**What needs to be done**. Please return the lines below verbatim, beginning at the one that has "Sim prog inp" and stopping after the one that has "pose proof (ag_here _ _ _ Ae) as Hne.", and add no other lines.

Saved entries
(** ** Bounded copies *)

Lemma bounded_copy_correct consumes splits e :
  (consumes = true -> progresses) ->
  exists en, bounded_copy (negb consumes) comp gs (splits, e) = (splits ++ [here e], en) /\
    agree 0 e en /\ here e < here en /\
    (seg (emit (Insn.Split 0 0) e) en ->
     iterates (P (backward e)) gs (backward e) (here e + 1) (here en) (next_mark e) (next_mark en)).
Proof.
  intros Hprog. set (e1 := emit (Insn.Split 0 0) e).
  assert (He1 : here e1 = here e + 1) by (unfold e1; rewrite here_emit; lia).
  destruct consumes; simpl bounded_copy; fold e1.
  - destruct (correct_body e1) as [A1 S1]. exists (body e1). pose proof (ag_here _ _ _ A1).
    split; [done|]. split; [eapply agree_trans; [apply agree_emit|exact A1]|]. split; [lia|].
    intros Hseg. rewrite <- He1. apply iterates_consuming; [by apply Hprog|by apply S1].
  - set (e2 := emit (Insn.SetMark (next_mark e)) (new_mark e1).2).
    destruct (correct_body e2) as [A1 S1]. set (eb := body e2) in *.
    set (e3 := emit (Insn.CheckProgress (next_mark e)) eb). exists e3.
    assert (He2 : here e2 = S (here e1)) by exact (here_emit _ (new_mark e1).2).
    assert (He3 : here e3 = S (here eb)) by apply here_emit.
    pose proof (ag_here _ _ _ A1). pose proof (ag_marks _ _ _ A1) as Hm.
    change (next_mark e2) with (S (next_mark e)) in Hm.
    assert (A12 : agree 0 e1 e2).
    { eapply agree_trans; [|apply agree_emit]. split; try done. simpl. lia. }
    split; [done|]. split.
    { eapply agree_trans; [apply agree_emit|]. eapply agree_trans; [exact A12|].
      eapply agree_trans; [exact A1|apply agree_emit]. }
    split; [lia|]. intros Hseg. rewrite He3. replace (S (here eb)) with (here eb + 1) by lia.
    change (next_mark e3) with (next_mark eb). pose proof (sg_marks _ _ _ _ _ _ _ Hseg) as Hsc.
    change (next_mark e3) with (next_mark eb) in Hsc.
    rewrite <- He1. apply iterates_marked; [| |apply Hseg|done|lia|].
    + eapply seg_insn; [exact Hseg|lia| |done].
      rewrite (ag_insns 0 eb) by (apply agree_emit || lia). rewrite (ag_insns _ _ _ A1) by lia.
      exact (lookup_emit _ (new_mark e1).2).
    + eapply seg_insn; [exact Hseg|lia| |done]. apply lookup_emit.
    + replace (here e1 + 1) with (here e2) by lia. apply S1.
      eapply seg_sub; [exact Hseg|lia|simpl; lia|apply agree_emit|constructor].
Qed.

Lemma bounded_copies_correct consumes greedy count splits e :
  (consumes = true -> progresses) ->
  exists new e', Nat.iter count (bounded_copy (negb consumes) comp gs) (splits, e) = (splits ++ new, e') /\
    Forall (fun j => here e <= j < here e') new /\ agree 0 e e' /\
    (segp prog raw rawc (fun s => split_pref greedy (s + 1) (here e')) new e e' ->
     Sim prog inp (here e) (here e') (backward e) (next_mark e) (next_mark e')
       (rep inp (P (backward e)) gs greedy 0 (Some count)) gs []).
Proof.
  intros Hprog. revert splits e. induction count as [|k IH]; intros splits e.
  - exists [], e. rewrite app_nil_r. split; [done|]. split; [constructor|]. split; [apply agree_refl|].
    intros _. eapply sim_ext; [|apply sim_nop]. intros st _. apply rep_zero.
  - rewrite iter_succ_r. destruct (bounded_copy_correct consumes splits e Hprog) as (en & Hc & An & Hlt & Hit).
    rewrite Hc. destruct (IH (splits ++ [here e]) en) as (new & e' & Hr & Hnew & Ae & HS).
    pose proof (ag_here _ _ _ Ae) as Hne.
    exists (here e :: new), e'. split; [by rewrite Hr, <- app_assoc|]. split; [|split].
    + constructor; [lia|]. eapply Forall_impl; [done|]. simpl. lia.
    + by eapply agree_trans.
    + intros Hseg. pose proof (sg_insns _ _ _ _ _ _ _ Hseg) as Hraw. rewrite (ag_backward _ _ _ An) in HS.
      eapply (sim_optional (P (backward e)) gs greedy (backward e) (Hmv _) _ _ (here en)).
      * apply (raw_plain prog raw rawc Hreal); [|apply plain_split_pref]. rewrite Hraw by lia.
        by rewrite bool_decide_eq_true_2 by apply list_elem_of_here.
      * apply An.
      * apply Ae.
      * apply Hit. eapply seg_sub; [exact Hseg|rewrite here_emit; lia|done| |].
        -- eapply agree_weaken; [|exact Ae]. lia.
        -- rewrite here_emit. constructor; [lia|]. eapply Forall_impl; [exact Hnew|]. simpl. lia.
      * apply HS. destruct Hseg as [_ Hcl Hb Hm Hu]. split; try done; [|pose proof (ag_marks _ _ _ An); lia].
        intros pc Hpc. rewrite Hraw by lia. destruct (decide (pc ∈ new)) as [Hin|Hin].
        -- by rewrite !bool_decide_eq_true_2 by (done || by apply list_elem_of_further).
        -- rewrite !bool_decide_eq_false_2; [done|done|]. intros [E|?]%elem_of_cons; [lia|done].
Qed.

**Exercise response**.
     Sim prog inp (here e) (here e') (backward e) (next_mark e) (next_mark e')
       (rep inp (P (backward e)) gs greedy 0 (Some count)) gs []).
Proof.
  intros Hprog. revert splits e. induction count as [|k IH]; intros splits e.
  - exists [], e. rewrite app_nil_r. split; [done|]. split; [constructor|]. split; [apply agree_refl|].
    intros _. eapply sim_ext; [|apply sim_nop]. intros st _. apply rep_zero.
  - rewrite iter_succ_r. destruct (bounded_copy_correct consumes splits e Hprog) as (en & Hc & An & Hlt & Hit).
    rewrite Hc. destruct (IH (splits ++ [here e]) en) as (new & e' & Hr & Hnew & Ae & HS).
    pose proof (ag_here _ _ _ Ae) as Hne.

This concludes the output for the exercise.